[Start of section]

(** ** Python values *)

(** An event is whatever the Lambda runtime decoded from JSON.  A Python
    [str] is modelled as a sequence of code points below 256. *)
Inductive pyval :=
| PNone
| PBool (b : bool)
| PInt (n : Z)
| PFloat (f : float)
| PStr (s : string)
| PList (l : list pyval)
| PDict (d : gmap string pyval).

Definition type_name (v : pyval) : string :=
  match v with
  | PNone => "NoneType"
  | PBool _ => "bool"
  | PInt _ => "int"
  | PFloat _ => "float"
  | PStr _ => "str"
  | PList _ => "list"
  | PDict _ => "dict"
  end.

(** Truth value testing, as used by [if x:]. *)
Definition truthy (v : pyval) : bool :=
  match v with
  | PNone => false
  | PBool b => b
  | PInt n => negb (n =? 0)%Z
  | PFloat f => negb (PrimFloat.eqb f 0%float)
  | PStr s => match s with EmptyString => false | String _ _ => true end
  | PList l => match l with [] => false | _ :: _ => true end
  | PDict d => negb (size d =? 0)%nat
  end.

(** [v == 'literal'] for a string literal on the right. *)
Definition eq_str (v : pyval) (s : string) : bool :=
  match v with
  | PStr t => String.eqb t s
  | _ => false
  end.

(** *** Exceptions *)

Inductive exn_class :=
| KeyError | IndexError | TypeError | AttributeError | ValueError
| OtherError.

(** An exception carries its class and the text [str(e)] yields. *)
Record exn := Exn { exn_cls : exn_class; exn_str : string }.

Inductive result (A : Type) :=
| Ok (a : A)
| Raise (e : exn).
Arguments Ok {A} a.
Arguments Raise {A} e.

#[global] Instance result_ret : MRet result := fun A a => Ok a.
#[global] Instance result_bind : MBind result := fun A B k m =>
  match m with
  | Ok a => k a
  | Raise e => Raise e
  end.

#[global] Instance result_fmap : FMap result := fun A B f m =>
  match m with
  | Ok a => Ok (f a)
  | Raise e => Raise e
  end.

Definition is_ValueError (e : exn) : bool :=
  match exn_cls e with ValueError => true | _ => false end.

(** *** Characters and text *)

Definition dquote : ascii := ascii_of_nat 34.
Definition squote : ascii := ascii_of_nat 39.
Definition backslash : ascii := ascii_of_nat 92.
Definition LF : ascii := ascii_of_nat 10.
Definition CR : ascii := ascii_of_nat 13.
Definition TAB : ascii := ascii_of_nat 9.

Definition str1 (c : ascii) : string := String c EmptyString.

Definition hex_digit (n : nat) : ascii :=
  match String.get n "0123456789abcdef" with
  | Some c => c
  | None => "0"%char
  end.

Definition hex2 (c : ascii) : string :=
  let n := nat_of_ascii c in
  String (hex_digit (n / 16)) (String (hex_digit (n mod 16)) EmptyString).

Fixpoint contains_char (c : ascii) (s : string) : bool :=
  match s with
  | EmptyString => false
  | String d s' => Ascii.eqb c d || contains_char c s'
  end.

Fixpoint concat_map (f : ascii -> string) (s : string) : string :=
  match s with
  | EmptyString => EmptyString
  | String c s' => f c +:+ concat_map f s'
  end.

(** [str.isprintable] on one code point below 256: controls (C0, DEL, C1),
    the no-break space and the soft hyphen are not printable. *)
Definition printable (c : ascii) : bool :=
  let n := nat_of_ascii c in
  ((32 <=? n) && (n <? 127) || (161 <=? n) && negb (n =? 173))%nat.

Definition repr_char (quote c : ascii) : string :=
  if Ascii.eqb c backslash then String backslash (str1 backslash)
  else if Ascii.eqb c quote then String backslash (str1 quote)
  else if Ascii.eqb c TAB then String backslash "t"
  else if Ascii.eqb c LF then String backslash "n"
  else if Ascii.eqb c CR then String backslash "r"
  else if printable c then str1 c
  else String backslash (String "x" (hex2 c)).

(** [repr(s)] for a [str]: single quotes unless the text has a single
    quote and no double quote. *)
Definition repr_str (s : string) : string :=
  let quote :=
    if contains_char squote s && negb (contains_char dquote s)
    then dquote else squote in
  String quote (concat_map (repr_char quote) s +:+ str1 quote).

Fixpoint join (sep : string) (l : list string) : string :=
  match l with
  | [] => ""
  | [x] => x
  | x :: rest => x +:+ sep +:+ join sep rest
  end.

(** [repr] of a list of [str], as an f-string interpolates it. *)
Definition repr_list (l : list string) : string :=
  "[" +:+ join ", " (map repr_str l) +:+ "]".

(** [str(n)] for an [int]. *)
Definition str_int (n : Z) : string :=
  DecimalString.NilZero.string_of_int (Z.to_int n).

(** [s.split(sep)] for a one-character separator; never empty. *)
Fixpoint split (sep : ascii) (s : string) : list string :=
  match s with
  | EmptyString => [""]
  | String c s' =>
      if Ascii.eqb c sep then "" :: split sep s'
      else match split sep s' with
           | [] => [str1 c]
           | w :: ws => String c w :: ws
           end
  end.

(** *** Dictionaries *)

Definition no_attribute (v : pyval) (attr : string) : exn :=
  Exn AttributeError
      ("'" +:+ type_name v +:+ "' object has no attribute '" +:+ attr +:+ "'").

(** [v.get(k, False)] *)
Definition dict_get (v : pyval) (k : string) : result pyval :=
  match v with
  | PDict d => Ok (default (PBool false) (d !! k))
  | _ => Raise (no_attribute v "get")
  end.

[End of section]

**WORK TO BE COMPLETED:**
Among the lines of the records, copy out each one that contains the word "backslash".

**PROBLEM SOLUTION:**
Definition backslash : ascii := ascii_of_nat 92.
  if Ascii.eqb c backslash then String backslash (str1 backslash)
  else if Ascii.eqb c quote then String backslash (str1 quote)
  else if Ascii.eqb c TAB then String backslash "t"
  else if Ascii.eqb c LF then String backslash "n"
  else if Ascii.eqb c CR then String backslash "r"
  else String backslash (String "x" (hex2 c)).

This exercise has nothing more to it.